Collect each line of the entries that holds the string "else".

Data for processing below:

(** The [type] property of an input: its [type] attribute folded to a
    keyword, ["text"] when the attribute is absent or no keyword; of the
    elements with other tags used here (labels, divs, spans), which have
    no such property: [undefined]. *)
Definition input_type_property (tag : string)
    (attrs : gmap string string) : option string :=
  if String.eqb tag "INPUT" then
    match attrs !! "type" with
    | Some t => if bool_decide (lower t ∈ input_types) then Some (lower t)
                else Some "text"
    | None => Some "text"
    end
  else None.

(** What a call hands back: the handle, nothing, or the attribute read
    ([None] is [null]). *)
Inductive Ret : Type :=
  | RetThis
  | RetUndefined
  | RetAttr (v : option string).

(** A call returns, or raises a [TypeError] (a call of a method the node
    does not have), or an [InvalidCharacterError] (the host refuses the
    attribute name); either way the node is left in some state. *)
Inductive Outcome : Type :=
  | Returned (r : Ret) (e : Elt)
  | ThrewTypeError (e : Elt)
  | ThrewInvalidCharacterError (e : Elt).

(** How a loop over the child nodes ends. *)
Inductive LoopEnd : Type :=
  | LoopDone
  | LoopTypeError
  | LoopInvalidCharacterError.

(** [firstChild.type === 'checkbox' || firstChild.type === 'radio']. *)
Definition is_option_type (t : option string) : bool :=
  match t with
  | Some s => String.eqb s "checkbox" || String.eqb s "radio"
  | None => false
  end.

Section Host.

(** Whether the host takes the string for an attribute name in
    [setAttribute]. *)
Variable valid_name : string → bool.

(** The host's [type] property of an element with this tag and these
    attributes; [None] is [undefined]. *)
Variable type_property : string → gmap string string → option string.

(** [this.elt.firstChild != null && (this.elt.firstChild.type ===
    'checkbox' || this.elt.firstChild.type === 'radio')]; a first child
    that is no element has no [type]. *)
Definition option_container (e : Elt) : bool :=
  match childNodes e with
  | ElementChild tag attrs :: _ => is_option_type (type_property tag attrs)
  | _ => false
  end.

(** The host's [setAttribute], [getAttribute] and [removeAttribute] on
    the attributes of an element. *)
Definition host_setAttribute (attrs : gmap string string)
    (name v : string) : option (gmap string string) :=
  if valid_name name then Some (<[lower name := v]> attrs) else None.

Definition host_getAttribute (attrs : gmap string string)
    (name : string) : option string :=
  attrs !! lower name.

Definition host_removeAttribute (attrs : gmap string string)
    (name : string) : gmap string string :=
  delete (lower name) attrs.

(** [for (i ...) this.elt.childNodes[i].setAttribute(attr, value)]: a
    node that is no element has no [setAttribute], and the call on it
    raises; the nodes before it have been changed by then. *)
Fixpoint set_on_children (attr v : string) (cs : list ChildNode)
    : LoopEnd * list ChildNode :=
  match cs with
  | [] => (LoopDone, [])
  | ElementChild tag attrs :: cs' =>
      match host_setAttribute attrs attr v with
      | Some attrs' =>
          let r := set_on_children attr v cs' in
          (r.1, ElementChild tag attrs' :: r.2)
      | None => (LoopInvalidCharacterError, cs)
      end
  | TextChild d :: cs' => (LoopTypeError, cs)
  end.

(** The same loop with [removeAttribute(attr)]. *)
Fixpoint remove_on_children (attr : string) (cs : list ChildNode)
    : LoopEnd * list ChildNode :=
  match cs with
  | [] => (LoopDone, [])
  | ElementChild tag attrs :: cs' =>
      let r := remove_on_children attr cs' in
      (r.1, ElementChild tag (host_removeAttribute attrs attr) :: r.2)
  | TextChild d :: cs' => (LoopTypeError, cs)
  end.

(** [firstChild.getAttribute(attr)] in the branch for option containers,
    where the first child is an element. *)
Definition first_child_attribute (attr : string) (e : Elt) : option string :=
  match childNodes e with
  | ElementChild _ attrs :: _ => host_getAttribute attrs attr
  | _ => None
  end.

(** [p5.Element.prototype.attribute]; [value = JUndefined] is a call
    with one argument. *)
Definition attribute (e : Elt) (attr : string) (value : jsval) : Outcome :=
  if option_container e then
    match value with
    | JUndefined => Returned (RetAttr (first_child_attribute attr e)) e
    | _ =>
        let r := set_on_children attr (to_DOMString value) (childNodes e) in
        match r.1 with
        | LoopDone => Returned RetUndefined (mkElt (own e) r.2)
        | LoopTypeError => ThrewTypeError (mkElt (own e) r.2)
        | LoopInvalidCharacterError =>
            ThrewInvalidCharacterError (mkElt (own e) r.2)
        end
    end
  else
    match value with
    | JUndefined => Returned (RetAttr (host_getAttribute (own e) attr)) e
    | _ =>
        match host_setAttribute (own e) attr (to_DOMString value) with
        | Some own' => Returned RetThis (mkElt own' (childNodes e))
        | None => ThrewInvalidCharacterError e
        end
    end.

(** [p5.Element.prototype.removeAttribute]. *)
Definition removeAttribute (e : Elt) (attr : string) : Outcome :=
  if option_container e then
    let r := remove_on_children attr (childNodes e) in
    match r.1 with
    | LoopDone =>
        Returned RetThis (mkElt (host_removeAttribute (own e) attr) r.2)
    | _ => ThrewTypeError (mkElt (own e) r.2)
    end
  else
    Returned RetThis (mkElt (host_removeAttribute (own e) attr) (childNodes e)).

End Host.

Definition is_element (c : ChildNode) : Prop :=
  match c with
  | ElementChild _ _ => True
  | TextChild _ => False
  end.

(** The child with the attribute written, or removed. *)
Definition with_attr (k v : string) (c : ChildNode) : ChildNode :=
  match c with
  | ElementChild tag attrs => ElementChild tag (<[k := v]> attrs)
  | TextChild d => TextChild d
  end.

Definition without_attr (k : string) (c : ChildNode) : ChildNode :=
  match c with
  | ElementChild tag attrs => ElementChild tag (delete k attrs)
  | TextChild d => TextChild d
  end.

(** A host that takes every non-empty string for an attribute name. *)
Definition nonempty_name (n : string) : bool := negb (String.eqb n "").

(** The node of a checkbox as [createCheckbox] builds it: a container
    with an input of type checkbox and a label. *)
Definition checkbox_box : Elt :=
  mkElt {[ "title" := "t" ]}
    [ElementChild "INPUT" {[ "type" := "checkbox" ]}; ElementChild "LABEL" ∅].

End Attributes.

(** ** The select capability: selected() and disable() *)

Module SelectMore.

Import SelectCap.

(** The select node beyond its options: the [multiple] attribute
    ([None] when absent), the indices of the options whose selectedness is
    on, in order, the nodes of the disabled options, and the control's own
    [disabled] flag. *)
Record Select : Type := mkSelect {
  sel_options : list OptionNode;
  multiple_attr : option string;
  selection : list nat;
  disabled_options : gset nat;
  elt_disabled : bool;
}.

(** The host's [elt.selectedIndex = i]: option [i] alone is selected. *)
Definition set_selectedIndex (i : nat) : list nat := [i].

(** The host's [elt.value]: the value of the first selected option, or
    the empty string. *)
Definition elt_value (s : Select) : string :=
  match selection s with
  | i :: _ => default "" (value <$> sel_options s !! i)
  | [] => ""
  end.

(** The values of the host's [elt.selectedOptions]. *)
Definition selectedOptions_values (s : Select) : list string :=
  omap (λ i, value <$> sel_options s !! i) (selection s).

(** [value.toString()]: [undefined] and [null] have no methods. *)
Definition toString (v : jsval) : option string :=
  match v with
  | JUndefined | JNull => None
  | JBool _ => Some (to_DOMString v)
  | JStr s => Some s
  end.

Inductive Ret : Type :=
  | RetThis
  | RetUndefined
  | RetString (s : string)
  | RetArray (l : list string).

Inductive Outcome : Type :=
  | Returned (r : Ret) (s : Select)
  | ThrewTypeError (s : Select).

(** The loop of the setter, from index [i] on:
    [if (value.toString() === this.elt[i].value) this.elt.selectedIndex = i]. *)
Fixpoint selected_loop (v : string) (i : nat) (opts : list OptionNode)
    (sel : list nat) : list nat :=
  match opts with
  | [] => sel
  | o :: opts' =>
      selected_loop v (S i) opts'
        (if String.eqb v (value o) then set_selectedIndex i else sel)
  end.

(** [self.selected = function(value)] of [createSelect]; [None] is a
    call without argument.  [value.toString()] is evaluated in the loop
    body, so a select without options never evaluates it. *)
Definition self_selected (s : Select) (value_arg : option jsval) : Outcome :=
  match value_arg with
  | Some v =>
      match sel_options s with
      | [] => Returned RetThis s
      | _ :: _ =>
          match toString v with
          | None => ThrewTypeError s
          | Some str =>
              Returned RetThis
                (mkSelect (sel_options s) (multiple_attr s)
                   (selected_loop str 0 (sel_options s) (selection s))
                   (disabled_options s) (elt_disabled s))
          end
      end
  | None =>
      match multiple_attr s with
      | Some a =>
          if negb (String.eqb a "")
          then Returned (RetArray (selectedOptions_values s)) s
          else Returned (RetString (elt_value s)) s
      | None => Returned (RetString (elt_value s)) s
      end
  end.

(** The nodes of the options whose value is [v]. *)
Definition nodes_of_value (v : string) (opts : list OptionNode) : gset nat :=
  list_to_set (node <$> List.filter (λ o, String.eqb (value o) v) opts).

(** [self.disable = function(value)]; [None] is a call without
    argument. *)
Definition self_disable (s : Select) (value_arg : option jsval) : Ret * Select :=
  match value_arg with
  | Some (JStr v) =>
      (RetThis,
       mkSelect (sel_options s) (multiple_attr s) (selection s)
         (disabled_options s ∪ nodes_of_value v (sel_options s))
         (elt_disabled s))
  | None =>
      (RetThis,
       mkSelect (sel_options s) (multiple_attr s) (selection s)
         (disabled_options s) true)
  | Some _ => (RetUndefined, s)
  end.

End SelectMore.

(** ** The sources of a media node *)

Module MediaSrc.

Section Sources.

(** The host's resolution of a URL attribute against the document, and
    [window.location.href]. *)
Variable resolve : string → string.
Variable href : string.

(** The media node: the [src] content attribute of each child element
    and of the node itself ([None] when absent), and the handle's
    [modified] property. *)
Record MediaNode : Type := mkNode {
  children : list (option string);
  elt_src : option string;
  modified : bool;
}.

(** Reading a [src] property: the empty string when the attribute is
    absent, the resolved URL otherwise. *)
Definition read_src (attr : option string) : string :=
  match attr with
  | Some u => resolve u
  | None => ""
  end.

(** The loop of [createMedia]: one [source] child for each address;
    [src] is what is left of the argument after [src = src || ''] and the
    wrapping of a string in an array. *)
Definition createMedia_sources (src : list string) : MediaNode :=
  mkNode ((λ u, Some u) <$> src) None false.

End of Data for processing.

Answer to this exercise —
                else Some "text"
  else None.
  if valid_name name then Some (<[lower name := v]> attrs) else None.
  else
  else
        (if String.eqb v (value o) then set_selectedIndex i else sel)
          else Returned (RetString (elt_value s)) s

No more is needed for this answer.